Muscles Worked:
Forearms
Instructions:
- Sit at the end of a bench with your legs slightly wider than hip-width apart.
- Hold a barbell with an underhand grip (palms facing up) about 6-8 inches apart, with your hands slightly over your knees.
- The top-side of your forearms should be resting on your thighs.
- Keeping your arms stationary, curl the barbell up (at wrists) towards your body as far as possible.
- Hold for a brief second flexing your forearms.
- Return to the starting position in a slow, controlled manner.
Don'ts
- Don't allow your arm to rise up off your thigh. Your arms should be stationary at all times.

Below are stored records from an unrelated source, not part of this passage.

Lemma pair_scalar (c d : N) :
  is_high c = true -> is_low d = true ->
  scalar (65536 + N.shiftl (c - 55296) 10 + (d - 56320)) = true /\
  units_of (65536 + N.shiftl (c - 55296) 10 + (d - 56320)) = [c; d].
Proof.
  unfold is_high, is_low, scalar, units_of. intros Hc Hd.
  apply andb_true_iff in Hc as [H1 H2]. apply andb_true_iff in Hd as [H3 H4].
  apply N.leb_le in H1, H2, H3, H4.
  rewrite N.shiftl_mul_pow2. change (2 ^ 10) with 1024.
  set (cp := 65536 + (c - 55296) * 1024 + (d - 56320)).
  assert (Hcp : 65536 <= cp < 1114112) by (unfold cp; lia).
  split.
  - destruct (N.ltb_spec cp 1114112); [|lia].
    destruct (N.leb_spec 55296 cp); [|lia].
    destruct (N.leb_spec cp 57343); [lia|]. reflexivity.
  - destruct (N.ltb_spec cp 65536); [lia|].
    rewrite N.shiftr_div_pow2. change (2 ^ 10) with 1024.
    change 1023 with (N.ones 10). rewrite N.land_ones. change (2 ^ 10) with 1024.
    assert (E : cp - 65536 = (c - 55296) * 1024 + (d - 56320)) by (unfold cp; lia).
    rewrite E. clear E Hcp. clearbody cp.
    f_equal; [|f_equal]; zify; Z.to_euclidean_division_equations; lia.
Qed.

Lemma encode_cons (c : N) (s : jsstring) :
  encode (c :: s) =
  if is_high c then
    match s with
    | d :: s'' =>
        if is_low d then
          encode_point (65536 + N.shiftl (c - 55296) 10 + (d - 56320))
            ++ encode s''
        else encode_point REPLACEMENT ++ encode s
    | [] => encode_point REPLACEMENT
    end
  else if is_low c then encode_point REPLACEMENT ++ encode s
  else encode_point c ++ encode s.
Proof. reflexivity. Qed.

(** Decoding the bytes of a well-formed text, all in one buffer, gives the
    text back. *)
Lemma toString_encode (s : jsstring) :
  well_formed s = true -> toString (encode s) = s.
Proof.
  unfold toString.
  remember (List.length s) as n eqn:Hn.
  revert s Hn. induction n as [n IH] using lt_wf_ind. intros s Hn Hwf.
  destruct s as [|c s]; [reflexivity|].
  cbn [well_formed] in Hwf. rewrite encode_cons.
  destruct (is_high c) eqn:Hh.
  - destruct s as [|d s]; [discriminate|].
    apply andb_true_iff in Hwf as [Hl Hwf]. rewrite Hl.
    destruct (pair_scalar c d Hh Hl) as [Hs Hu].
    rewrite (decode_point _ _ Hs). cbn [flat_map]. rewrite Hu. simpl.
    f_equal. f_equal.
    apply (IH (List.length s)); [simpl in Hn; lia|reflexivity|assumption].
  - apply andb_true_iff in Hwf as [Hwf Hwf'].
    apply andb_true_iff in Hwf as [Hl Hr].
    apply negb_true_iff in Hl. rewrite Hl.
    assert (Hs : scalar c = true).
    { unfold scalar, is_high, is_low in *. apply N.ltb_lt in Hr.
      destruct (N.ltb_spec c 1114112); [|lia]. simpl.
      apply negb_true_iff. apply andb_false_iff.
      apply andb_false_iff in Hh, Hl.
      rewrite !N.leb_gt in *. lia. }
    rewrite (decode_point _ _ Hs). cbn [flat_map].
    unfold units_of at 1. rewrite Hr. simpl. f_equal.
    apply (IH (List.length s)); [simpl in Hn; lia|reflexivity|assumption].
Qed.

(** * The texts of [JSON.stringify] are well formed *)

Lemma closed_nil : closed [].
Proof. intros rest. reflexivity. Qed.

Lemma closed_app (a b : jsstring) : closed a -> closed b -> closed (a ++ b).
Proof. intros Ha Hb rest. now rewrite <- app_assoc, Ha, Hb. Qed.

Lemma closed_unit (c : N) :
  is_high c = false -> is_low c = false -> c < 65536 -> closed [c].
Proof.
  intros Hh Hl Hc rest. simpl. rewrite Hh, Hl.
  destruct (N.ltb_spec c 65536); [reflexivity|lia].
Qed.

Lemma closed_ascii (c : N) : c < 128 -> closed [c].
Proof.
  intros H. apply closed_unit; [| |lia]; unfold is_high, is_low;
    apply andb_false_iff; left; apply N.leb_gt; lia.
Qed.

Lemma closed_cons (c : N) (t : jsstring) : closed [c] -> closed t -> closed (c :: t).
Proof. intros Hc Ht. apply (closed_app [c] t Hc Ht). Qed.

Lemma closed_all_ascii (t : jsstring) : Forall (fun c => c < 128) t -> closed t.
Proof.
  induction 1 as [|c t Hc _ IH]; [apply closed_nil|].
  apply closed_cons; [now apply closed_ascii|exact IH].
Qed.

Lemma closed_pair (c d : N) : is_high c = true -> is_low d = true -> closed [c; d].
Proof. intros Hh Hl rest. simpl. now rewrite Hh, Hl. Qed.

Lemma hex_digit_ascii (n : N) : n < 16 -> hex_digit n < 128.
Proof. intros H. unfold hex_digit. destruct (N.ltb_spec n 10); lia. Qed.

Lemma nibble_lt (a : N) : N.land a 15 < 16.
Proof.
  change 15 with (N.ones 4). rewrite N.land_ones. now apply N.mod_lt.
Qed.

Lemma unicode_escape_closed (c : N) : closed (unicode_escape c).
Proof.
  apply closed_all_ascii. unfold unicode_escape.
  repeat constructor; try (apply hex_digit_ascii, nibble_lt); lia.
Qed.

Lemma escape_unit_closed (c : N) :
  is_high c = false -> is_low c = false -> c < 65536 -> closed (escape_unit c).
Proof.
  intros Hh Hl Hc. unfold escape_unit.
  repeat match goal with
         | |- context [if ?a =? ?b then _ else _] =>
             destruct (N.eqb_spec a b);
             [apply closed_all_ascii; repeat constructor; lia|]
         end.
  destruct (N.ltb_spec c 32).
  - apply unicode_escape_closed.
  - now apply closed_unit.
Qed.
(** * intext: sliding-window chunking, per-chunk extraction, final reduction

    A shallow embedding of [src/chunking.ts] and [src/index.ts] together
    with the properties of the extraction pipeline.

    Conventions of the embedding.
    - JavaScript values are the inductive [JsValue]; objects used as
      string-keyed records are finite maps ([gmap string _]).  Only own
      properties are modelled (no prototype chain).  In particular an
      assignment [o[key] = v] is an insertion; for the key [__proto__]
      JavaScript sets the prototype of [o] instead and creates no own
      property, so the theorems about the set of keys of an object built by
      assignment, or about the value kept under a given key, ask that the
      key [__proto__] is not involved.
    - A JavaScript [number] that the program only compares, stores or tests
      for truthiness is kept as its IEEE-754 binary64 bit pattern (a [Z]).
      Counters that start at zero and only grow (chunk ids, character
      offsets, the work pointer) are [nat]; the caller-supplied counts
      [chunkTokens], [overlapTokens] and [concurrency] are arbitrary
      integers ([Z]).
    - A computation that may throw returns [Completion]; loops carry fuel
      and the theorems show that the fuel supplied is always enough.
    - The completion service is a function of the request it receives; the
      order in which its answers arrive is arbitrary (a schedule that every
      theorem about [extract] quantifies over).
    - [JSON.parse], the tokenizer of [token-estimator] and the text of the
      two prompts are parameters.
    - [console.log] output (debug logging) is not modelled; the reason of a
      rejected call, which is only logged, is not modelled either. *)

From Stdlib Require Import ZArith String Ascii.
From stdpp Require Import base option list gmap strings pretty sorting.
(** C8.  Whatever bytes [decodeAudioData] is given, and for any sample rate
    and channel count, the buffer it returns has the channels asked for,
    each with one sample per whole frame of the payload, and at least one;
    sample [i] of channel [c] is the payload's 16-bit number [i n + c] ([n]
    the number of channels), read low byte first as a signed
    two's-complement number, divided by 32768.  So every sample of every
    channel is a signed 16-bit integer over 32768 and lies between -1 and
    1. *)
Theorem decoded_samples_in_unit_range
    (data : list Z) (sampleRate : Z) (numChannels : nat) (buffer : AudioBuffer) :
  decodeAudioData engineMessage engineAccepts data sampleRate numChannels = Ok buffer ->
  let frames := (length data / 2 / numChannels)%nat in
  (0 < numChannels)%nat /\ (0 < frames)%nat
  /\ length (buf_channels buffer) = numChannels
  /\ (forall c i, (c < numChannels)%nat -> (i < frames)%nat ->
        let k := (i * numChannels + c)%nat in
        let pattern := nth (2 * k) data 0 + 256 * nth (2 * k + 1) data 0 in
        length (nth c (buf_channels buffer) []) = frames
        /\ nth i (nth c (buf_channels buffer) []) (Qmake 0 1)
           = Qmake (toInt16 pattern) 32768
        /\ -32768 <= toInt16 pattern <= 32767
        /\ (toInt16 pattern - pattern) mod 65536 = 0)
  /\ Forall (Forall unitSample) (buf_channels buffer)
  /\ Forall (Forall (fun x => exists s, -32768 <= s <= 32767 /\ x = Qmake s 32768))
       (buf_channels buffer).
Proof.
  intros H frames. unfold decodeAudioData, Int16Array_of in H.
  destruct (Nat.even (length data)); [ | discriminate H].
  unfold mbind, result_bind, bind in H. cbv zeta in H.
  rewrite int16Elements_length in H. fold frames in H.
  destruct (createBufferRefuses engineAccepts numChannels frames sampleRate) eqn:Hc;
    [discriminate H | ].
  injection H as <-. cbn [buf_channels].
  unfold createBufferRefuses in Hc.
  apply orb_false_iff in Hc. destruct Hc as [Hc _].
  apply orb_false_iff in Hc. destruct Hc as [Hn Hf].
  apply Nat.eqb_neq in Hn, Hf.
  pose proof (int16Elements_range data) as Hr.
  split; [lia | ]. split; [unfold frames; lia | ].
  split; [rewrite length_map, length_seq; reflexivity | ].
  split; [ | split].
  - intros c i Hlt Hi. cbv zeta.
    rewrite (nth_indep _ [] (channelSamples (int16Elements data) numChannels frames 0))
      by (rewrite length_map, length_seq; exact Hlt).
    rewrite (map_nth (channelSamples (int16Elements data) numChannels frames)).
    rewrite seq_nth by exact Hlt. cbn [Nat.add].
    unfold channelSamples.
    split; [rewrite length_map, length_seq; reflexivity | ].
    split; [ | split; [apply toInt16_range | apply toInt16_congruent]].
    rewrite (nth_indep _ (Qmake 0 1)
               (Qmake (nth (0 * numChannels + c) (int16Elements data) 0) 32768))
      by (rewrite length_map, length_seq; exact Hi).
    rewrite (map_nth (fun i0 => Qmake (nth (i0 * numChannels + c) (int16Elements data) 0) 32768)).
    rewrite seq_nth by exact Hi. cbn [Nat.add].
    rewrite int16Elements_nth; [reflexivity | ].
    rewrite <- (int16Elements_length data).
    apply channel_read_in_range; [exact Hlt | ].
    rewrite int16Elements_length. exact Hi.
  - apply Forall_map, Forall_forall. intros ch _.
    apply channelSamples_unit, Hr.
  - apply Forall_map, Forall_forall. intros ch _.
    unfold channelSamples. apply Forall_map, Forall_forall. intros i _.
    eexists. split; [ | reflexivity]. apply nth_range, Hr.
Qed.
(** * The dual-mode wormhole facade (src/wormhole/wormhole.py)

    A shallow embedding of [_DelegatedWormhole] and [_DeferredWormhole]
    together with the part of Twisted's [Deferred] they rely on, and the
    properties of the event interface proved over it.

    A Deferred is a heap object with an identity; the observer lists hold
    references.  Calling a Deferred runs, synchronously, the continuation
    the consumer attached to it, and that continuation may call back into
    the frontend: the loops of [got_code], [got_verifier] and [closed] are
    therefore modelled over the live list, with fuel. *)

From stdpp Require Import gmap list strings relations.
From Stdlib Require Import ZArith Lia.

Open Scope Z_scope.
Open Scope nat_scope.

(** ** Python values *)

(** The values that travel through the facade.  [PWormholeError] stands for
    an instance of [WormholeError] (imported from [._boss]) or of one of its
    subclasses; [PWormholeClosed] is the class defined in this file, which
    derives from [Exception] and not from [WormholeError]. *)
Inductive PyVal :=
| PNone
| PInt (n : Z)
| PStr (s : string)
| PBytes (b : list Z)
| PObject (name : string)
| PException (name : string)
| PWormholeError (msg : string)
| PWormholeClosed (arg : PyVal).

(** Python truth value, as tested by [if self._code:]. *)
Definition truthy (v : PyVal) : bool :=
  match v with
  | PNone => false
  | PInt n => negb (Z.eqb n 0)
  | PStr s => negb (String.eqb s "")
  | PBytes b => match b with [] => false | _ => true end
  | _ => true
  end.

(** [isinstance(v, WormholeError)]. *)
Definition isinstance_WormholeError (v : PyVal) : bool :=
  match v with PWormholeError _ => true | _ => false end.

(** The module-level [_log] function, default [logger] of
    [debug_set_trace]. *)
Definition _log : PyVal := PObject "_log".

(** ** The Boss, seen from the facade: the calls it receives *)

Module Boss.
Inductive call :=
| allocate_code (code_length : PyVal)
| input_code (stdio : PyVal)
| set_code (code : PyVal)
| send (plaintext : PyVal)
| close
| set_trace (client_name which logger : PyVal)
| _set_trace (client_name which logger : PyVal).
End Boss.

(** ** The delegate, seen from the facade *)

Module Delegate.
Inductive call :=
| wormhole_got_code (code : PyVal)
| wormhole_got_verifier (verifier : PyVal)
| wormhole_received (plaintext : PyVal)
| wormhole_closed (result : PyVal).
End Delegate.

(** ** [_DelegatedWormhole] *)

Module _DelegatedWormhole.
(** The object's two collaborators, each as the list of calls it has
    received so far, oldest first. *)
Record t := mk { _boss : list Boss.call; _delegate : list Delegate.call }.

Definition to_boss (c : Boss.call) (w : t) : t :=
  {| _boss := _boss w ++ [c]; _delegate := _delegate w |}.
Definition to_delegate (c : Delegate.call) (w : t) : t :=
  {| _boss := _boss w; _delegate := _delegate w ++ [c] |}.

Definition allocate_code (code_length : option PyVal) : t → t :=
  to_boss (Boss.allocate_code (default (PInt 2) code_length)).
Definition input_code (stdio : PyVal) : t → t :=
  to_boss (Boss.input_code stdio).
Definition set_code (code : PyVal) : t → t :=
  to_boss (Boss.set_code code).
Definition send (plaintext : PyVal) : t → t :=
  to_boss (Boss.send plaintext).
Definition close : t → t :=
  to_boss Boss.close.
Definition debug_set_trace (client_name : PyVal) (which logger : option PyVal)
  : t → t :=
  to_boss (Boss.set_trace client_name
             (default (PStr "B N M S O K R RC NL C T") which)
             (default _log logger)).
(** * CR95HF driver: frame codec, response transport and ISO14443-A discovery

    A shallow embedding of [src/CR95HF.h] and [src/CR95HF.cpp].

    - Bytes ([uint8_t]) are integers in [0, 256); [uint32_t] clock readings
      are integers in [0, 2^32) with the wrap-around written out.
    - [CR95HF_Frame] is the 32-cell array [data] together with its fill
      level [len], exactly as the class declares it.
    - The serial port and the millisecond clock form the environment
      ([Port]): a FIFO of time-stamped incoming bytes, the log of the
      frames written, and the replies the chip will give.
    - Time passes in the idle passes of the polling loops, one tick each;
      taking a byte that is there costs no time.
    - The blocking receive loops are fuel-bounded fixpoints; the result
      [None] of a loop means "still polling when the fuel ran out".
    - Output parameters passed by reference ([code], [buf], [len], [uid],
      [uidLen], [sakOut]) are threaded through as explicit values.
      Uninitialised locals ([code], [buf]) start as zeros; the code never
      reads them before [readResponse] has written them.
    - A store past the end of a receive buffer is recorded in [spill].
      [readResponse] and one bare exchange report it there.  The driver's
      steps receive into arrays local to them: a store past the end of
      such an array lands in the stack frame, the C++ program has no
      defined behaviour from there on, and the step has no result
      ([None]).
    - The caller's [uid] buffer is a list of the buffer's size; the
      statements about calls that store to it ask for the room these
      stores need (7 bytes; the header asks the caller for 10).
    - [log] and [logHex] print to the debug console only and are left out. *)

From Stdlib Require Import ZArith List Lia Bool.
From Stdlib Require String.
From stdpp Require Import base list.
Import ListNotations.
Import String.StringSyntax.
Open Scope Z_scope.
Delimit Scope string_scope with string.

(** ** Protocol constants (CR95HF.h) *)

Definition CR95HF_CMD_IDN : Z := 0x01.
Definition CR95HF_CMD_PROTOCOL : Z := 0x02.
Definition CR95HF_CMD_SENDRECV : Z := 0x04.

Definition CR95HF_RSP_SUCCESS : Z := 0x00.
Definition CR95HF_RSP_DATA : Z := 0x80.
Definition CR95HF_RSP_TIMEOUT : Z := 0x87.

Definition CR95HF_PROTO_ISO14443A : Z := 0x02.
(** From a boundary before the requested date, the loop ends with the two
    boundaries around the date when the later one is within the range of
    [Temporal.PlainDate], and with the RangeError when it is not. *)
Lemma cycleSearch_reaches (k : nat) (fuel : nat) :
  forall j prevCycle requested,
    (j <= k)%nat ->
    cycleBoundary k < requested <= cycleBoundary (S k) ->
    requested - cycleBoundary j < WHOLE_SHAS_DAFS * Z.of_nat fuel ->
    cycleSearch fuel prevCycle (cycleBoundary j) requested
    = if cycleBoundary (S k) <=? Temporal.MAX_DAY
      then Found (cycleBoundary k) (cycleBoundary (S k))
      else SearchRangeError.
Proof.
  induction fuel as [|fuel IH]; intros j prev requested Hjk Hbr Hfuel.
  - pose proof (cycleBoundary_le j k Hjk). lia.
  - pose proof (cycleBoundary_le j k Hjk) as Hle.
    pose proof (cycleBoundary_in_range j) as Hmin.
    rewrite cycleSearch_steps by lia.
    destruct (Nat.eq_dec j k) as [-> | Hne].
    + destruct (Z.leb_spec (cycleBoundary (S k)) Temporal.MAX_DAY) as [Hin | Hout].
      * rewrite advanceCycle_in_range by assumption.
        apply cycleSearch_stops. apply Hbr.
      * now rewrite advanceCycle_throws by exact Hout.
    + pose proof (cycleBoundary_le (S j) k ltac:(lia)) as Hnext.
      pose proof (cycleBoundary_grows j) as Hgrow.
      pose proof (cycleBoundary_grows k) as Hgrowk.
      assert (0 < WHOLE_SHAS_DAFS) by reflexivity.
      destruct (Z_le_gt_dec (cycleBoundary (S j)) Temporal.MAX_DAY) as [Hin | Hout].
      * rewrite advanceCycle_in_range by assumption.
        change (nextBoundary (cycleBoundary j)) with (cycleBoundary (S j)).
        apply IH; [lia | exact Hbr | lia].
      * rewrite advanceCycle_throws
          by (change (nextBoundary (cycleBoundary j)) with (cycleBoundary (S j)); lia).
        destruct (Z.leb_spec (cycleBoundary (S k)) Temporal.MAX_DAY); [lia|].
        reflexivity.
Qed.
(** * IPyHOP-temporal: the temporal layer and the action registry

    A shallow embedding of [ipyhop/temporal/stn.py], [ipyhop/temporal/utils.py],
    [ipyhop/temporal_metadata.py] and [ipyhop/actions.py], and the properties
    of the specification that concern them.

    Conventions of the embedding:
    - Python objects that are mutated in place (the [set] and [dict] held
      by an [STN], the [STN] itself) live in an explicit object store and
      are referred to by address; methods are programs of a
      state-and-exception monad over that store, so that aliasing and the
      partial effects of a call that raises are visible;
    - a [float] is a binary64 number, with its rounding; an [int] is an
      integer of [Z];
    - a [str] is a string of ASCII characters;
    - the regular expression of the duration parser is modelled by the
      deterministic matcher it amounts to;
    - the values and the arithmetic of the [datetime] library are modelled;
      its parser and printer of ISO 8601 text and the time zone of the
      machine are an interface, with one instance on the Gregorian
      calendar used to evaluate concrete calls. *)

From Stdlib Require Import ZArith QArith Qround Qcanon List String Ascii Lia Bool.
From Stdlib Require Import DecimalString DecimalN.
From stdpp Require Import gmap strings list fin_maps.

Local Open Scope string_scope.
Local Open Scope Z_scope.

(** ** Exceptions and the state-and-exception monad *)

Module Py.

Inductive exn : Type :=
| ValueError | TypeError | AssertionError | AttributeError | OverflowError.

Inductive outcome (A : Type) : Type :=
| Return (a : A)
| Raise (e : exn).
Arguments Return {A} a.
Arguments Raise {A} e.

(** A computation over a store [S]: the store after the call is kept also
    when the call raises, as in Python. *)
Definition M (S A : Type) : Type := S -> outcome A * S.

Definition ret {S A} (a : A) : M S A := fun s => (Return a, s).
Definition raise {S A} (e : exn) : M S A := fun s => (Raise e, s).
Definition bind {S A B} (m : M S A) (k : A -> M S B) : M S B :=
  fun s => match m s with
           | (Return a, s') => k a s'
           | (Raise e, s') => (Raise e, s')
           end.
End Py.
Import Py.

Notation "'do' x <- m ; k" := (bind m (fun x => k))
  (at level 10, x name, m at level 100, k at level 200,
   format "'[v' 'do'  x  <-  m ; '/' k ']'").

(** ** Python floats

    A [float] is an IEEE 754 binary64 number.  A finite float is modelled
    by the rational number it denotes; every operation computes the exact
    rational result and rounds it to the nearest binary64 number, ties to
    the even significand, overflowing to infinity.  The results are
    reduced fractions, so that two results are equal when they denote the
    same number.  The sign of zero is not modelled: no function below
    observes it. *)

Module PyFloat.

Inductive pyfloat : Type :=
| Finite (q : Q)
| PosInf
| NegInf
| NaN.

(** Numerator and denominator of [a / 2 ^ e]. *)
Definition div_pow2 (a : Q) (e : Z) : Z * Z :=
  if 0 <=? e then (Qnum a, Zpos (Qden a) * 2 ^ e)
  else (Qnum a * 2 ^ (- e), Zpos (Qden a)).

(** [floor (log2 a)] for [a > 0]. *)
Definition ilog2 (a : Q) : Z :=
  let e0 := Z.log2 (Qnum a) - Z.log2 (Zpos (Qden a)) in
  let '(n, d) := div_pow2 a e0 in
  if d <=? n then e0 else e0 - 1.

(** The integer nearest to [n / d], ties to even, for [d > 0]. *)
Definition round_half_even (n d : Z) : Z :=
  let q := n / d in
  match 2 * (n mod d) ?= d with
  | Lt => q
  | Gt => q + 1
  | Eq => if Z.even q then q else q + 1
  end.

(** [2 ^ e] as a rational. *)
Definition pow2 (e : Z) : Q :=
  if 0 <=? e then inject_Z (2 ^ e) else 1 / inject_Z (2 ^ (- e)).

(** Rounding of a positive rational: the significand has 53 bits, the
    least exponent of a unit in the last place is -1074 (subnormals), and
    a result of [2 ^ 1024] or more is an overflow. *)
Definition round64_pos (a : Q) : pyfloat :=
  let e := ilog2 a in
  let qe := Z.max (e - 52) (- 1074) in
  let '(n, d) := div_pow2 a qe in
  let m := round_half_even n d in
  if (0 <? m) && (1024 <=? Z.log2 m + qe) then PosInf
  else Finite (Qred (inject_Z m * pow2 qe)).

FOREARMS: The forearms are the muscles between the elbow and the wrist. The forearms consist of three smaller muscle groups: brachioradialis, flexors', and extensors'. The brachioradialis and extensors make up the front part of the forearms and help to extend or move the back of your hand toward your forearm; they also help to extend your fingers. Your flexors make up the back or underside (inner part) of your forearms; they flex or move your palm toward your forearm and help to move your fingers. Your forearms control most of your gripping strength and help with activities like swinging a golf club or baseball bat, throwing a ball or climbing; your forearms also help with fine motor skills such as drawing or playing a piano.